Every year, global energy consumption rises. Fossil fuels account for over 86 percent of global energy output. As a result of the severe energy crisis that both developed and developing countries are experiencing, many sources of energy are in great demand. Furthermore, because of international environmental concerns and energy instability, there is a growing interest in finding property and clean energy sources that use less or no hydrocarbons.
Dairy Wastewater Treatment
Grease traps, oil-water separators to remove floatable solids, flow equalization, and clearers to isolate suspended solids, are all popular wastewater treatment technologies in the dairy industry.
Aerobic and anaerobic techniques are used in biological treatment. To reduce soluble organic matter (BOD), anaerobic treatment combined with aerobic treatment is employed, and to raise nitrogen and phosphorus levels, a reduction of biological nutrients (BNR) is used.

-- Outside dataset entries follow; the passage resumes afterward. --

(* ===== verification/BkSched.v ===== *)
(** * The scheduler of background downloads

    [BkDownloadScheduler] of [storage/overlaybd/src/backend/cache/bk_download.rs]
    with the life cycle of [StartupPackTask] of [startup_pack_task.rs]: the
    registry of downloads, the ready queue, the slots, start-up packs and their
    handles, the dispatcher, the tasks that read the chunks of downloads and of
    packs, shutdown.

    The scheduler is a set of futures and callers over shared state.  A step is
    one access to the shared state by one of them, so that every interleaving
    of the accesses is a run.  The lock of the ready queue is not modelled: the
    futures that hold it interleave with more steps here than they can in the
    code.  What a download does to the cache is not part of the state either; a
    run ends in any of its outcomes at any time, and has any number of chunks in
    flight. *)

From stdpp Require Import gmap.
From S2P Require Import Prelude Text BkQueue.

(** ** Tasks *)

(** [bt_ref] is the identity of the [Arc]; the fields that the scheduler only
    hands on are left out. *)
Record BkDownloadTask : Type := {
  bt_ref : Z;
  bt_cache_id : str;
  bt_device_key : option str
}.

Inductive StartupPackPhase : Type := Queued | Running | Done | Failed | Canceled.

Record StartupPackTask : Type := {
  sp_phase : StartupPackPhase;
  sp_holders : Z;
  sp_canceled : bool
}.

Definition startup_new : StartupPackTask := {| sp_phase := Queued; sp_holders := 1; sp_canceled := false |}.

Activated sludge, batch sequencing generators, revolving biological contactors, trickling pipes, aerated lagoons, or a combination of these are used in the traditional aerobic treatment of dairy effluent.
Anaerobic wastewater treatment has developed as a viable and cost-effective alternative to aerobic wastewater treatment, particularly for high BOD reduction. Up-flow anaerobic sludge blankets (UASB), anaerobic batch sequencing reactors (ASBR), continuous-flow reactors, hybrid anaerobic digesters, up/downflow anaerobic filter, and numerous 2-stage procedures that utilize acid and methane producing bacteria are examples of anaerobic treatment systems.
Utilizing Dairy Wastewater for Electricity
India is presently the world's biggest milk producer, with yearly production exceeding 100 million tonnes. Consumer milk, butter, cheese, yoghurt, condensed milk, milk powder, and ice cream are all made from raw milk. By-products such as buttermilk, whey, and derivatives are common. The dairy business, on the other hand, generates a significant amount of effluent - more than twice the amount of milk processed. This wastewater pollutes the environment. Because it includes nutrients for bacterial growth, it poses a risk to the environment. However, microbial fuel cells can be employed to create power.
The cleaning and washing operations in the milk processing plant generate dairy wastewaters. Dairy wastewater contains lipids, nutrients, glucoses, methanol, lactose, sucrose, and detergents, and has significant BOD, COD, and TDS concentrations.
Dairy wastewater discharge has major environmental consequences!
It lessens the demand for fossil fuels such as coal, oil, and gas. With the depletion of non-renewable energy resources, the demand for alternative eco-friendly fuel is fast growing.
Netsol Water are developing technologies that are renewable and can turn organic matter into electricity using microorganisms found in dairy effluent while also cleaning the dairy wastewater.